* TASK OBJECTIVE *
Find the line in the entries below that contains "slots' generations, a schema and codecs.". Repeat it exactly, and every line after it through the line that contains "(** [availableSlots] is".

(Stored records)

(* ===== verification/Components.v ===== *)
(** * The component registry
    (include/liquid/detail/ComponentStorage.hpp,
     include/liquid/detail/ComponentRegistry.hpp, src/ComponentRegistry.cpp,
     include/liquid/ComponentCodec.hpp)

    Named components of the host's types: per type a storage of slots with the
    behaviours' access rights, the names of the slots in both directions, the
    slots' generations, a schema and codecs.

    [K] names the component types of the host program and [El k] is the type
    named [k].  A [shared_ptr] to the base class is a dependent pair, and
    [dynamic_cast] compares the names.  The functions of a codec are the host's.
    Tables are [std::map]s and [std::unordered_map]s that the program only looks
    up, or whose order it does not depend on. *)
From S2P Require Import Prelude OrderedMap Values Effects Ids.

Definition MaxComponentTypes : N := 64.
Definition MaxComponentSlots : N := u16_max.

Inductive ComponentAccessMode := Read | Write | ReadWrite.
#[export] Instance ComponentAccessMode_eq_dec : EqDecision ComponentAccessMode.
Proof. solve_decision. Defined.

(** [ComponentSlotAccess::Mode] *)
Inductive Mode := Mode_r | Mode_rw | Mode_w.
#[export] Instance Mode_eq_dec : EqDecision Mode.
Proof. solve_decision. Defined.

Record ComponentSlotAccess := MkAccess { mode : Mode; access_slot : ComponentSlotId }.
#[export] Instance ComponentSlotAccess_eq_dec : EqDecision ComponentSlotAccess.
Proof. solve_decision. Defined.

Definition storage_access_mode (m : ComponentAccessMode) : Mode :=
  match m with Read => Mode_r | Write => Mode_w | ReadWrite => Mode_rw end.

(** The conversion from a slot to a handle. *)
Definition legacy_handle (slot : Slot) : handle := MkHandle 0 slot 0.

(** ** [class ComponentStorage<Component>] *)

Section Storage.
Context {T : Type}.

(** [availableSlots] is the vector from its back. *)
Record ComponentStorage := MkComponentStorage {
  components : list (option T);
  availableSlots : list Slot;
  accesses : gmap BehaviorId (list ComponentSlotAccess);
  count : N
}.

Definition set_accesses x (s : ComponentStorage) : ComponentStorage :=
  MkComponentStorage (components s) (availableSlots s) x (count s).

Definition storage_add (component : T) : stm ComponentStorage Slot :=
  s ← sget;
  match availableSlots s with
  | id :: rest =>
      sput (MkComponentStorage (<[N.to_nat id := Some component]> (components s)) rest
        (accesses s) (count s + 1));;
      mret id
  | [] =>
      sreject_if (MaxComponentSlots <=? len (components s)) runtime_error
        "all component slots are already filled";;
      sput (MkComponentStorage (components s ++ [Some component]) [] (accesses s) (count s + 1));;
      mret (len (components s))
  end.

Definition drop_slot (slot : ComponentSlotId) (l : list ComponentSlotAccess)
  : list ComponentSlotAccess := filter (λ a, access_slot a ≠ slot) l.

(** What remains of a behaviour's accesses; an empty vector is erased. *)
Definition keep_nonempty (l : list ComponentSlotAccess) : option (list ComponentSlotAccess) :=
  match l with [] => None | _ => Some l end.

Definition removeAccess (behavior : BehaviorId) (slot : ComponentSlotId)
    (s : ComponentStorage) : ComponentStorage :=
  set_accesses (partial_alter (λ o, o ≫= λ l, keep_nonempty (drop_slot slot l)) behavior
    (accesses s)) s.

Definition removeAccessesOf (behavior : BehaviorId) (s : ComponentStorage)
  : ComponentStorage := set_accesses (delete behavior (accesses s)) s.

Definition removeAccessesTo (slot : ComponentSlotId) (s : ComponentStorage)
  : ComponentStorage :=
  set_accesses (omap (λ l, keep_nonempty (drop_slot slot l)) (accesses s)) s.

Definition storage_get (id : Slot) (s : ComponentStorage) : option T :=
  mjoin (components s !! N.to_nat id).

Definition storage_has (id : Slot) (s : ComponentStorage) : bool :=
  match storage_get id s with Some _ => true | None => false end.

Definition storage_remove (id : Slot) (recycle : bool) : stm ComponentStorage unit :=
  s ← sget;
  sreject_if (len (components s) <=? id) out_of_range "invalid component slot id";;
  sreject_if (negb (storage_has id s)) runtime_error "component slot already removed";;
  sput (MkComponentStorage (<[N.to_nat id := None]> (components s))
    (if recycle then id :: availableSlots s else availableSlots s) (accesses s) (count s));;
  smodify (removeAccessesTo (legacy_handle id));;
  smodify (λ s, MkComponentStorage (components s) (availableSlots s) (accesses s) (count s - 1)).

Definition addAccess (behavior : BehaviorId) (m : Mode) (slot : ComponentSlotId)
  : stm ComponentStorage unit :=
  s ← sget;
  sreject_if (negb (storage_has (handle_slot slot) s)) runtime_error
    "component slot not found";;
  sput (set_accesses (<[behavior := default [] (accesses s !! behavior) ++ [MkAccess m slot]]>
    (accesses s)) s).

(** [operator[]] *)
Definition storage_at (id : Slot) (s : ComponentStorage) : res T :=
  match components s !! N.to_nat id with
  | None => throw out_of_range "invalid component slot id"
  | Some None => throw runtime_error "component slot removed"
  | Some (Some component) => Ok component
  end.

Definition storage_replace (id : Slot) (component : T) : stm ComponentStorage unit :=
  s ← sget;
  sreject_if (negb (storage_has id s)) runtime_error "component slot removed";;
  sput (MkComponentStorage (<[N.to_nat id := Some component]> (components s))
    (availableSlots s) (accesses s) (count s)).
End Storage.
Arguments ComponentStorage T : clear implicits.

Definition new_ComponentStorage {T} : ComponentStorage T := MkComponentStorage [] [] ∅ 0.

(** ** Schemas and codecs *)

Record ComponentSchema := MkSchema { schema_name : string; schema_version : N }.
#[export] Instance ComponentSchema_eq_dec : EqDecision ComponentSchema.
Proof. solve_decision. Defined.

Record ComponentCodec (T : Type) := MkComponentCodec {
  codec_encode : T → res value;
  codec_decode : value → res T
}.
Arguments MkComponentCodec {T}.
Arguments codec_encode {T}.
Arguments codec_decode {T}.

Record EffectCodec (T : Type) := MkEffectCodec {
  codec_route : string;
  effect_encode : string → T → res (option ResolvedEffect);
  decodeObserved : value → res T
}.
Arguments MkEffectCodec {T}.
Arguments codec_route {T}.
Arguments effect_encode {T}.
Arguments decodeObserved {T}.

Section Codecs.
Context {T : Type}.

(** The component a value stands for, which must be the one value for it. *)
Definition decode_canonical (codec : ComponentCodec T) (v : value) : res (T * value) :=
  validate v;;
  decoded ← codec_decode codec v;
  canonical ← codec_encode codec decoded;
  validate canonical;;
  reject_if (negb (value_eqb canonical v)) invalid_argument "component codec is not canonical";;
  Ok (decoded, canonical).

(** [ComponentCodecModel::encode_slot] *)
Definition encode_slot (codec : ComponentCodec T) (slot : Slot) (s : ComponentStorage T)
  : res value :=
  component ← storage_at slot s;
  encoded ← codec_encode codec component;
  validate encoded;;
  Ok encoded.

(** The checks both [encode_effect]s make of what the codec returned. *)
Definition check_effect (route : string) (o : option ResolvedEffect)
  : res (option ResolvedEffect) :=
  match o with
  | None => Ok None
  | Some effect =>
      reject_if (negb (bool_decide (adapterRoute effect = route))) invalid_argument
        "effect codec returned an unstable adapter route";;
      validate (desiredValue effect);;
      Ok (Some effect)
  end.
End Codecs.

(** [EffectCodecModel]: with a copy of the component's codec. *)
Record EffectCodecModel (T : Type) := MkEffectCodecModel {
  effect_codec : EffectCodec T;
  effect_component_codec : ComponentCodec T
}.
Arguments MkEffectCodecModel {T}.
Arguments effect_codec {T}.
Arguments effect_component_codec {T}.

Section ModelCodec.
Context {T : Type} (model : EffectCodecModel T).

(** [EffectCodecModel::encode], [decode_observed] *)
Definition model_encode (name : string) (v : value) : res (option ResolvedEffect) :=
  '(decoded, _) ← decode_canonical (effect_component_codec model) v;
  effect ← effect_encode (effect_codec model) name decoded;
  check_effect (codec_route (effect_codec model)) effect.

Definition model_decode_observed (v : value) : res value :=
  validate v;;
  decoded ← decodeObserved (effect_codec model) v;
  canonical ← codec_encode (effect_component_codec model) decoded;
  validate canonical;;
  Ok canonical.
End ModelCodec.

(** [ComponentType<Component>]; [Component] is an argument of its own. *)
Record ComponentType := MkComponentType {
  type_id : ComponentTypeId;
  type_world : N;
  type_generation : N
}.
#[export] Instance ComponentType_eq_dec : EqDecision ComponentType.
Proof. solve_decision. Defined.

(** ** [class ComponentRegistry] *)

Section Registry.
Context {K : Type} `{EqDecision K} {El : K → Type}.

* REPLY *
    slots' generations, a schema and codecs.

    [K] names the component types of the host program and [El k] is the type
    named [k].  A [shared_ptr] to the base class is a dependent pair, and
    [dynamic_cast] compares the names.  The functions of a codec are the host's.
    Tables are [std::map]s and [std::unordered_map]s that the program only looks
    up, or whose order it does not depend on. *)
From S2P Require Import Prelude OrderedMap Values Effects Ids.

Definition MaxComponentTypes : N := 64.
Definition MaxComponentSlots : N := u16_max.

Inductive ComponentAccessMode := Read | Write | ReadWrite.
#[export] Instance ComponentAccessMode_eq_dec : EqDecision ComponentAccessMode.
Proof. solve_decision. Defined.

(** [ComponentSlotAccess::Mode] *)
Inductive Mode := Mode_r | Mode_rw | Mode_w.
#[export] Instance Mode_eq_dec : EqDecision Mode.
Proof. solve_decision. Defined.

Record ComponentSlotAccess := MkAccess { mode : Mode; access_slot : ComponentSlotId }.
#[export] Instance ComponentSlotAccess_eq_dec : EqDecision ComponentSlotAccess.
Proof. solve_decision. Defined.

Definition storage_access_mode (m : ComponentAccessMode) : Mode :=
  match m with Read => Mode_r | Write => Mode_w | ReadWrite => Mode_rw end.

(** The conversion from a slot to a handle. *)
Definition legacy_handle (slot : Slot) : handle := MkHandle 0 slot 0.

(** ** [class ComponentStorage<Component>] *)

Section Storage.
Context {T : Type}.

(** [availableSlots] is the vector from its back. *)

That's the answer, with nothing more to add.